Lunedì 24 settembre, 16:35
L’arte pianistica di Glenn Gould celebrata per la prima volta attraverso un radiodramma inedito, trent’anni dopo la scomparsa del pianista e compositore canadese, avvenuta a Toronto il 4 ottobre 1982. La RSI propone “Glenn Gould: il corpo del pianoforte”, radiodramma in 10 puntate scritto e diretto da Carlo Rafele che andrà in onda dal 24 settembre al 5 ottobre dal lunedì al venerdì alle ore 13.30 sulla Rete Due e sul sito Internet www.rsi.ch/dramaradio.
In concomitanza con il radiodramma, da lunedì 1 a venerdì 5 ottobre, alle ore 9.30 e alle ore 15.30, in “Aimez-vous Glenn Gould?” lo stesso Rafele propone dieci conversazioni – da Bruno Monsaingeon, che fu lo scopritore di Gould negli anni ’60, al filosofo della scienza Giulio Giorello – per scoprire un Gould diverso da quello che la storia la storiografia o la leggenda ci hanno finora consegnato.
“Il corpo del pianoforte” racconta l’epopea pianistica e solipsistica di Glenn Gould, mescolando fiction, evocazione storica, documenti sonori.

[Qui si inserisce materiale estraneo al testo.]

Definition default_dns : DnsPolicy := MkDns 256 4096 (1024 * 1024).
Definition default_maximum_request_bytes : Z := 16 * 1024 * 1024.
Definition default_maximum_response_bytes : Z := 16 * 1024 * 1024.
Definition default_connect_timeout_ms : Z := 5000.
Definition default_idle_timeout_ms : Z := 30000.
Definition default_limits : EgressLimits :=
  MkLimits 32 (64 * 1024 * 1024) (8 * 1024 * 1024) default_maximum_request_bytes
    default_maximum_response_bytes default_connect_timeout_ms default_idle_timeout_ms.
Definition default_network : NetworkPolicy := MkPolicy ProfileNone [] [] default_dns default_limits [].

Definition has_duplicates {A} `{EqDecision A} (values : list A) : bool :=
  negb (length (remove_dups values) =? length values)%nat.

Definition validate_http_rule (rule : HttpEgressRule) : result (failure string) () :=
  reject_if (bool_decide (domains rule = []) || (64 <? length_z (domains rule))
             || bool_decide (schemes rule = []) || (2 <? length_z (schemes rule))
             || bool_decide (http_ports rule = []) || (32 <? length_z (http_ports rule))
             || bool_decide (0 ∈ http_ports rule) || has_duplicates (domains rule)
             || has_duplicates (schemes rule) || has_duplicates (http_ports rule))
    (Rejected "HTTP egress rule has invalid or repeated values");;
  for_each (λ domain, map_err Rejected (validate_domain_pattern domain)) (domains rule).
(** [SandboxPolicy::default] with its profile and network replaced, as the
    compiler builds it. *)
Definition default_policy (profile : GuestProfileIdentity) (net : NetworkPolicy) : SandboxPolicy :=
  MkSandboxPolicy profile "runsc" (128 * 1024 * 1024) 500 96 (16 * 1024 * 1024) (64 * 1024 * 1024)
    (1024 * 1024) net.

Record TopologyLock : Type := MkLock {
  lock_schema_version : Z;
  topology_digest : string;
  lock_name : string;
  services : gmap string LockedService;
  networks : gmap string LockedNetwork;
  volumes : gmap string LockedVolume;
  lock_startup_order : list string;
  policy : SandboxPolicy
}.

#[global] Instance LockedDescriptor_eq_dec : EqDecision LockedDescriptor.
Proof. solve_decision. Defined.
#[global] Instance LockedImage_eq_dec : EqDecision LockedImage.
Proof. solve_decision. Defined.
#[global] Instance LockedHealthcheck_eq_dec : EqDecision LockedHealthcheck.
Proof. solve_decision. Defined.
#[global] Instance LockedNetwork_eq_dec : EqDecision LockedNetwork.
Proof. solve_decision. Defined.
#[global] Instance LockedVolume_eq_dec : EqDecision LockedVolume.
Proof. solve_decision. Defined.
#[global] Instance LockedService_eq_dec : EqDecision LockedService.
Proof. solve_decision. Defined.
#[global] Instance SandboxPolicy_eq_dec : EqDecision SandboxPolicy.
Proof. solve_decision. Defined.
#[global] Instance TopologyLock_eq_dec : EqDecision TopologyLock.
Proof. solve_decision. Defined.

(** [DigestInput]: the lock without its digest. *)
Record DigestInput : Type := MkDigestInput {
  input_schema_version : Z;
  input_name : string;
  input_services : gmap string LockedService;
  input_networks : gmap string LockedNetwork;
  input_volumes : gmap string LockedVolume;
  input_startup_order : list string;
  input_policy : SandboxPolicy
}.

Definition digest_input (lock : TopologyLock) : DigestInput :=
  MkDigestInput (lock_schema_version lock) (lock_name lock) (services lock) (networks lock)
    (volumes lock) (lock_startup_order lock) (policy lock).

(** [serde_json] on the digest input, and SHA-256. *)
Class TopologyCodec : Type := {
  encode_digest_input : DigestInput → result string (list ascii);
  sha256_hex : list ascii → string
}.

(** ** The startup order *)

(** The loop of [startup_order]; [None] when the fuel runs out, which a fuel
    of the number of services excludes. *)
Fixpoint order_loop (fuel : nat) (remaining : gmap string (gset string)) (order : list string) :
    option (result SandboxError (list string)) :=
  if bool_decide (remaining = ∅) then Some (Ok order)
  else
    match fuel with
    | O => None
    | S fuel' =>
        match find (λ '(_, dependencies), bool_decide (dependencies = ∅)) (btree_iter remaining) with
        | None => Some (Err (Compose "service dependency graph contains a cycle"))
        | Some (ready, _) =>
            order_loop fuel' ((λ dependencies, dependencies ∖ {[ready]}) <$> delete ready remaining)
              (order ++ [ready])
        end
    end.

Definition dependency_sets (s : gmap string LockedService) : gmap string (gset string) :=
  (λ service, dom (depends_on service)) <$> s.

Definition startup_order (s : gmap string LockedService) : option (result SandboxError (list string)) :=
  order_loop (size s) (dependency_sets s) [].

Section code.
Context `{TopologyCodec}.

Definition topology_digest_of (input : DigestInput) : result SandboxError string :=
  b ← map_err (λ error, Lock ("encode canonical topology: " +:+ error)) (encode_digest_input input);
  mret ("sha256:" +:+ sha256_hex b).

(** One mount of [verify_service_volumes]. *)
Definition verify_mount (lock : TopologyLock) (service_name : string) (seen : list string) (v : VolumeSpec) :
    result SandboxError () :=
  map_err (λ error, Lock ("service `" +:+ service_name +:+ "` has an invalid volume: "
                          +:+ core_error_to_string error)) (Volume.validate v);;
  reject_if (bool_decide (destination v ∈ seen))
    (Lock ("service `" +:+ service_name +:+ "` repeats volume destination `" +:+ destination v +:+ "`"));;
  let volume_id := as_str (volume_id v) in
  definition ← ok_or
    (Lock ("service `" +:+ service_name +:+ "` references unknown volume `" +:+ volume_id +:+ "`"))
    (volumes lock !! volume_id);
  reject_if (negb (bool_decide (persistence_class v = locked_class definition))
             || negb (bool_decide (snapshot_policy v = locked_policy definition))
             || negb (quota_bytes v =? locked_quota definition)
             || negb (bool_decide (content_digest v = locked_digest definition)))
    (Lock ("service `" +:+ service_name +:+ "` volume `" +:+ volume_id
           +:+ "` does not match its topology definition")).

Fixpoint verify_mounts (lock : TopologyLock) (service_name : string) (seen : list string)
    (mounts : list VolumeSpec) : result SandboxError () :=
  match mounts with
  | [] => Ok tt
  | v :: mounts' =>
      verify_mount lock service_name seen v;;
      verify_mounts lock service_name (destination v :: seen) mounts'
  end.

Definition verify_service_volumes (lock : TopologyLock) : result SandboxError () :=
  for_each (λ '(service_name, service),
      reject_if (64 <? length_z (service_volumes service))
        (Lock ("service `" +:+ service_name +:+ "` has too many volume mounts"));;
      verify_mounts lock service_name [] (service_volumes service))
    (btree_iter (services lock)).

(** Errors that carry a message of the policy. *)
Definition map_failure {E F A} (f : E → F) (r : result (failure E) A) : result (failure F) A :=
  map_err (λ e, match e with Rejected e => Rejected (f e) | Panicked m => Panicked m end) r.

Definition verify_lock (lock : TopologyLock) : result (failure SandboxError) () :=
  reject_if (negb (lock_schema_version lock =? LOCK_SCHEMA_VERSION))
    (Rejected (Lock ("unsupported schema version " +:+ to_string (lock_schema_version lock))));;
  expected ← map_err Rejected (topology_digest_of (digest_input lock));
  reject_if (negb (bool_decide (topology_digest lock = expected)))
    (Rejected (Lock ("topology digest mismatch: expected " +:+ expected +:+ ", found "
                     +:+ topology_digest lock)));;
  map_failure Lock (validate_policy (network (policy lock)) (services lock));;
  map_err Rejected (verify_service_volumes lock).

Record VolumeResourceUsage : Type := MkUsage { usage_count : Z; usage_quota_bytes : Z }.

Definition mounted_volume_ids (lock : TopologyLock) : gset string :=
  list_to_set ((λ v, as_str (volume_id v)) <$> concat (service_volumes <$> btree_values (services lock))).

(** A [BTreeSet] of strings in its order. *)
Definition set_iter (s : gset string) : list string :=
  merge_sort key_le (elements s).

Fixpoint sum_quotas (lock : TopologyLock) (total : Z) (ids : list string) :
    result (failure SandboxError) Z :=
  match ids with
  | [] => mret total
  | id :: ids' =>
      definition ← expect "verified service volume definition" (volumes lock !! id);
      total ← ok_or (Rejected (Lock "topology volume quota overflow"))
        (u64_checked_add total (locked_quota definition));
      sum_quotas lock total ids'
  end.

Definition volume_resource_usage (lock : TopologyLock) : result (failure SandboxError) VolumeResourceUsage :=
  verify_lock lock;;
  let volume_ids := mounted_volume_ids lock in
  quota_bytes ← sum_quotas lock 0 (set_iter volume_ids);
  mret (MkUsage (Z.of_nat (size volume_ids)) quota_bytes).

End code.
End Topology.
Import Topology.

(** ** The startup order is a topological order *)

Section ordering.
Context (D : gmap string (gset string)).
Implicit Types (remaining : gmap string (gset string)) (order : list string).

(** Every member of the list comes after all its dependencies. *)
Definition respects order : Prop :=
  ∀ i n ds, order !! i = Some n → D !! n = Some ds → ds ⊆ list_to_set (take i order).
(** A service up to the resolution of its image. *)
Definition compile_service (volumes : gmap string LockedVolume) (networks : gmap string LockedNetwork)
    (service_names : gset string) (name : string) (s : ServiceInput) :
    result SandboxError (LockedImage → LockedService) :=
  validate_identifier "service" name;;
  validate_values "command" (in_command s) MAX_ARGUMENTS;;
  validate_values "entrypoint" (in_entrypoint s) MAX_ARGUMENTS;;
  reject_if (MAX_ENVIRONMENT <? Z.of_nat (size (in_environment s)))
    (Compose ("service `" +:+ name +:+ "` has too many environment entries"));;
  for_each (λ '(key, value), validate_environment key value) (btree_iter (in_environment s));;
  let root := if bool_decide (in_read_only s = Some false) then Writable else ReadOnly in
  reject_if (64 <? length_z (in_mounts s))
    (Compose ("service `" +:+ name +:+ "` has too many volume mounts"));;
  mounts ← compile_mounts volumes name [] (in_mounts s);
  let working_dir := default "/work"%string (in_working_dir s) in
  reject_if (negb (starts_with "/" working_dir) || contains ".." working_dir)
    (Compose ("service `" +:+ name +:+ "` working directory must be an absolute normalized path"));;
  validate_value "working directory" working_dir;;
  let selected := match in_service_networks s with [] => ["default"%string] | selected => selected end in
  check_networks networks name [] selected;;
  dependencies ← insert_all (compile_dependency service_names name) (btree_iter (in_depends_on s)) ∅;
  health ← match in_healthcheck s with
           | Some h => h' ← compile_healthcheck name h; mret (Some h')
           | None => mret None
           end;
  validate_image_reference (in_image s);;
  mret (λ image, MkService image (in_command s) (in_entrypoint s) (in_environment s) dependencies health
                   selected working_dir root mounts).
Definition matches_volume (v : VolumeSnapshotDescriptor) (object : SnapshotObject) : Prop :=
  name object = object_name v ∧ role object = VolumeData ∧ object_artifact object = artifact v.
#[global] Instance matches_volume_dec v object : Decision (matches_volume v object).
Proof. unfold matches_volume. apply _. Defined.

Definition validate_volume (m : SnapshotManifest) (id : VolumeId) (v : VolumeSnapshotDescriptor) :
    result CoreError () :=
  validate_descriptor v;;
  let matching := length (filter (matches_volume v) (sandbox_objects m)) in
  reject_if (negb (matching =? 1)%nat)
    (InvalidSnapshot ("volume `" +:+ as_str id +:+ "` does not reference exactly one volume snapshot object")).

Definition validate_manifest (m : SnapshotManifest) : result CoreError () :=
  reject_if (negb (manifest_schema_version m =? SNAPSHOT_MANIFEST_VERSION))
    (InvalidSnapshot "unsupported schema version");;
  reject_if ((source_assignment_epoch m =? 0) || (created_unix_millis m =? 0))
    (InvalidSnapshot "snapshot provenance is incomplete");;
  map_err invalid_snapshot (validate_digest "backend configuration" (configuration_digest (backend m)));;
  map_err invalid_snapshot (validate_digest "sandbox spec" (sandbox_spec_digest m));;
  map_err invalid_snapshot
    (validate_digest "CPU feature profile" (cpu_features_digest (restore_requirements m)));;
  let profile := required_profile (restore_requirements m) in
  reject_if (negb (match profile_parse (canonical profile) with
                   | Ok p => bool_decide (p = profile)
                   | Err _ => false
                   end))
    (InvalidSnapshot "guest profile identity is invalid");;
  reject_if (negb (restorable (captured_from m)) || negb (restorable (restore_state m)))
    (InvalidSnapshot "snapshot lifecycle state is not restorable");;
  reject_if (negb (bool_decide (operating_system (restore_requirements m) = "linux"%string))
             || bool_decide (architecture (restore_requirements m) = EmptyString)
             || bool_decide (minimum_backend_version (restore_requirements m) = EmptyString))
    (InvalidSnapshot "restore requirements are incomplete");;
  validate_objects [] (concat (btree_values (manifest_containers m)) ++ sandbox_objects m);;
  reject_if (bool_decide (manifest_containers m = ∅)
             || existsb (λ objects, bool_decide (objects = [])) (btree_values (manifest_containers m))
             || bool_decide (sandbox_objects m = []))
    (InvalidSnapshot "snapshot omitted container or sandbox state");;
  for_each (λ '(id, v), validate_volume m id v) (btree_iter (manifest_volumes m));;
  let described := length (filter (λ object, role object = VolumeData) (sandbox_objects m)) in
  reject_if (negb (described =? size (manifest_volumes m))%nat)
    (InvalidSnapshot "volume snapshot objects and descriptors do not match").

Definition validate_restore_target (m : SnapshotManifest) (t : RestoreTarget) : result CoreError () :=
  reject_if (negb (bool_decide (manifest_tenant m = target_tenant t))
             || negb (bool_decide (manifest_workspace m = target_workspace t)))
    (InvalidSnapshot "restore target belongs to another tenant scope");;
  reject_if (negb (bool_decide (required_profile (restore_requirements m) = target_profile t)))
    (InvalidSnapshot "restore target does not install the snapshot guest profile");;
  let moves_worker := negb (bool_decide (source_worker m = target_worker t)) in
  let reuses_identity := bool_decide (manifest_sandbox m = target_sandbox t) in
  (if moves_worker then
     (if bool_decide (mode m = Live) then
        source_epoch ← map_err invalid_snapshot (epoch_new (source_assignment_epoch m));
        reject_if (negb (bool_decide (fenced_source_epoch t = Some source_epoch))
                   || (epoch_get (target_epoch t) <=? epoch_get source_epoch))
          (InvalidSnapshot "live cross-worker restore requires an exact fenced source epoch and a newer destination epoch")
      else Ok tt);;
     reject_if (negb reuses_identity)
       (InvalidSnapshot "cross-worker restore must preserve the sandbox identity");;
     reject_if (negb (permits_cross_worker (required_portability (restore_requirements m)))
                || negb (permits_cross_worker (artifact_portability t)))
       (InvalidSnapshot "snapshot or artifact provider does not permit cross-worker restore");;
     reject_if (existsb (λ v, negb (permits_cross_worker (portability v))) (btree_values (manifest_volumes m)))
       (InvalidSnapshot "a captured volume does not permit cross-worker restore")
   else Ok tt);;
  reject_if (reuses_identity && (epoch_get (target_epoch t) <=? source_assignment_epoch m))
    (InvalidSnapshot "restore must advance the source assignment epoch").

End Snapshot.
Import Snapshot.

La sceneggiatura radiofonica privilegia un itinerario di simboli e di avvenimenti significativi (il “mi dissocio” di Bernstein nella storica serata dell’aprile ’62, pronunciato davanti al pubblico esterrefatto; il ritiro dalle sale da concerto a 32 anni; l’atto d’amore verso il microfono e la Tecnica; le originali congiunzioni sonore tra Bach, Wagner e la musica del ‘900) e muove personaggi immaginari che si contendono la sua problematica eredità culturale (due giovani ricercatrici, Cecilia e Anahì, che si mettono sulle tracce di Gould costringendo la sua ombra a rivelare i propri segreti; un Mefistofele afflitto dagli anni – Nicky-Mefisto – che bussa ripetutamente alla sua porta per incitarlo a tornare nella sala da concerto; un giudice chiamato a comminare una pena per il Gould colpevole di falsificare il sacro patrimonio concertistico attraverso inaudite manipolazioni).
L’innovativo e originale progetto radiofonico vuole provocare la curiosità dell’ascoltatore, accendendo una nuova e diversa prospettiva sulla figura del grande pianista-interprete, cercandone le peculiarità artistiche oltre l’orizzonte delle “Variazioni Goldberg”, oltre l’immagine agiografica delle sue prodezze o delle sue eccentricità.
È un lavoro che vuole affermare e mettere in scena l’immagine di un Gould inedito e inconsueto», spiega l’autore Carlo Rafele, «un artista che si fa critico della cultura, che affronta il suono e le sonorità da una nuova prospettiva analitica, che rende la musica classica infinito legame con le pulsazioni sonore del presente, che plasma l’avvenire del suono facendo di Bach un nostro contemporaneo, spogliando Beethoven o Mozart di ogni insopportabile retorica, restituendo Brahms e Wagner alla vertigine metafisica, privilegiando compositori meno conosciuti come Ernst Krenek, Paul Hindemith, Orlando Gibbons, William Byrd».
Due interventi al giorno: il primo nella fascia Shéhérazade del mattino e uno alle 15.00 al pomeriggio.
Dieci Voci, dieci Variazioni, per continuare a scoprire – oltre che ricordare – l’arte pianistica di Glenn Gould 30 anni dopo la morte.
Una carrellata di autorevoli impressioni e convinzioni: da Bruno Monsaingeon, che fu lo scopritore di Gould negli anni ’60, al filosofo della scienza Giulio Giorello, al musicologo Mario Bortolotto, al critico Enzo Restagno, al sociologo della comunicazione Davide Sparti, al critico d’arte Marco Vallora, al docente di filosofia teoretica Carlo Sini. E ancora: Armando Torno, Carmelo Di Gennaro, Cesare Fertonani.
Dieci conversazioni anche per scommettere su un Gould diverso da quello che la storia la storiografia o la leggenda ci hanno finora consegnato.